Two-tier client-side search. Pagefind delivers instant keyword matches while the semantic model downloads (~23MB, once per session). Once ready, Transformers.js re-ranks results by meaning — queries like "commercialise university IP" find industry partnerships pages even when the exact words don't match. No search server, no API calls, no vector database. If the model fails to load, Pagefind still works.
| Capability | Description |
|---|---|
| Instant results | Pagefind keyword index returns results on first page load — no model download required |
| Semantic understanding | Transformers.js matches by meaning, not keywords — "commercialise IP" finds licensing pages even without the word "commercialise" |
| Resilient fallback | If the model fails to load, Pagefind keyword results still work — search never breaks |
| Block-level results | Search returns specific content sections, not just pages. A query about funding returns the funding block, not the entire 3,000-word parent page |
| Source attribution | Every result links back to its source page and section |
| No-result handling | When no confident match exists, visitors see browse links and contact options — not an empty page |
Future improvements
The search setup is designed for progressive enhancement. As content and traffic grow, optional refinements can be layered in: a synonym / redirect dictionary for institutional jargon, scoped filters by audience or topic, and analytics-informed ranking tweaks. Each is optional and stays within the static-index model — the search works well without any of them, and none adds a runtime backend.

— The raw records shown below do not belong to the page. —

(** [unresolvable_input_aborts] for the input [subnet] of [broken]. *)
Lemma unresolvable_input_aborts_witness :
  let subnet := Input.mk "subnet" (PBool false) None None in
  let module := Stack.mk "database" (Some "broken") None in
  (Config.inputs broken = Some ([storage_gb] ++ subnet :: []) /\
   Input.default subnet = None) /\
  process_module tf_path subnet_keys read_more repr module false (fresh []) =
  (Raise (KeyError match Input.default subnet with
                   | None => "default"
                   | Some _ => "value"
                   end), fresh []).
Proof.
  intros subnet module. split; [split; reflexivity|].
  apply (unresolvable_input_aborts tf_path subnet_keys read_more repr module
           false (fresh []) "broken" broken [storage_gb] subnet []);
    try reflexivity.
  now left.
Defined.

(** [params_without_inputs] for an entry of [exporter]. *)
Lemma params_without_inputs_witness :
  let module := Stack.mk "queue" (Some "exporter") (Some [("size", PInt 1)]) in
  Config.inputs exporter = None /\
  process_module tf_path subnet_keys read_more repr module false (fresh []) =
  (Raise (KeyError "inputs"),
   mkState (output (fresh []) ++ stack_exports read_more module)
     (files (fresh []))).
Proof.
  intros module. split; [reflexivity|].
  apply (params_without_inputs tf_path subnet_keys read_more repr module false
           (fresh []) "exporter" exporter ("size", PInt 1) []); reflexivity.
Defined.

(** [rejected_entry_keeps_exports] when the params set [engine]. *)
Lemma rejected_entry_keeps_exports_witness :
  let ins := [storage_gb; remote_tracking; vpc_id; engine] in
  let module := database (Some [("engine", PStr "mysql")]) in
  names_internal ins "engine" = true /\
  snd (run_module module) =
  mkState (output (fresh []) ++ stack_exports read module) (files (fresh [])).
Proof.
  intros ins module. split; [reflexivity|].
  apply (rejected_entry_keeps_exports tf_path subnet_keys read repr module
           false (fresh []) "pg" pg ins [("engine", PStr "mysql")] "engine"
           (PStr "mysql")); try reflexivity.
  now left.
Defined.

(** [entry_without_config] for [replica]. *)
Lemma entry_without_config_witness :
  read (Stack.stack_type replica) "replica" = None /\
  run_module replica =
  match Stack.params replica with
  | Some (_ :: _) =>
      (Raise (TypeError "'NoneType' object is not subscriptable"), fresh [])
  | _ =>
      (Ok false,
       mkState (output (fresh []))
         (files (fresh []) ++
          [(stack_path tf_path (Stack.stack_type replica),
            PDict [("module",
                    PDict [("replica",
                            PDict [("source",
                                    PStr (module_source
                                            (Stack.stack_type replica)
                                            "replica"))])])])]))
  end.
Proof.
  split; [reflexivity|].
  apply (entry_without_config tf_path subnet_keys read repr replica false
           (fresh []) "replica"); reflexivity.
Defined.

(** [descriptor_keys] for the database with the param [storage_gb]. *)
Lemma descriptor_keys_witness :
  let ins := [storage_gb; remote_tracking; vpc_id; engine] in
  let module := database (Some [("storage_gb", PInt 50)]) in
  let st' := snd (run_module module) in
  run_module module = (Ok false, st') /\
  exists block,
    files st' = files (fresh []) ++ [(stack_path tf_path "database",
                                      json_module "pg" block)] /\
    forall k,
      In k (keys block) ->
      k = "source"%string \/
      names_internal ins k = true \/
      (exists items, Stack.params module = Some items /\
                     In k (keys items) /\ names_user_facing ins k = true).
Proof.
  intros ins module st'. split; [reflexivity|].
  apply (descriptor_keys tf_path subnet_keys read repr module false (fresh [])
           false st' "pg" pg ins); reflexivity.
Defined.

(** [source_attribute] for the same entry. *)
Lemma source_attribute_witness :
  let ins := [storage_gb; remote_tracking; vpc_id; engine] in
  let module := database (Some [("storage_gb", PInt 50)]) in
  let st' := snd (run_module module) in
  (names_input ins "source" = false /\ run_module module = (Ok false, st')) /\
  exists block,
    files st' =
    files (fresh []) ++
    [("./.platinfra/stack_database.tf.json",
      PDict [("module", PDict [("pg", PDict block)])])] /\
    dict_lookup "source" block =
    Some (PStr ("../modules/applications/" ++ "database" ++ "/"
                ++ "pg" ++ "/tf_module")%string).
Proof.
  intros ins module st'. split; [split; reflexivity|].
  apply (source_attribute tf_path subnet_keys read repr module false (fresh [])
           false st' "pg" pg ins); reflexivity.
Defined.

5.2 Personalised pages — flagship
Personalised pages are the flagship of this pillar: each visitor gets their own corner of the website, assembled from the same content blocks based on what they need. It is not a separate section — it is the same NUSX content, reorganised around the visitor's intent using a templated approach and the same embeddings index to select and arrange the ideal blocks for that person. Composition is deterministic slotting of real, published blocks — no AI generation in the request path, nothing to fact-check.
The flow
- Visitor describes their need A short natural-language prompt: "I'm a deep-tech founder looking for funding and workspace" or "Industry partner interested in AI research collaboration."
- System retrieves relevant content blocks The same semantic retrieval that powers search finds the blocks that match the visitor's intent, audience, and journey stage.
- Page is assembled from blocks Blocks are arranged into a template — hero, overview, key facts, main content, social proof, FAQ, call to action. The page feels intentionally assembled, not like raw search results.
- Visitor saves or shares The assembled page can be saved for later reference or shared with a colleague via a stable link. This creates an easy onboarding path — no friction, just added value.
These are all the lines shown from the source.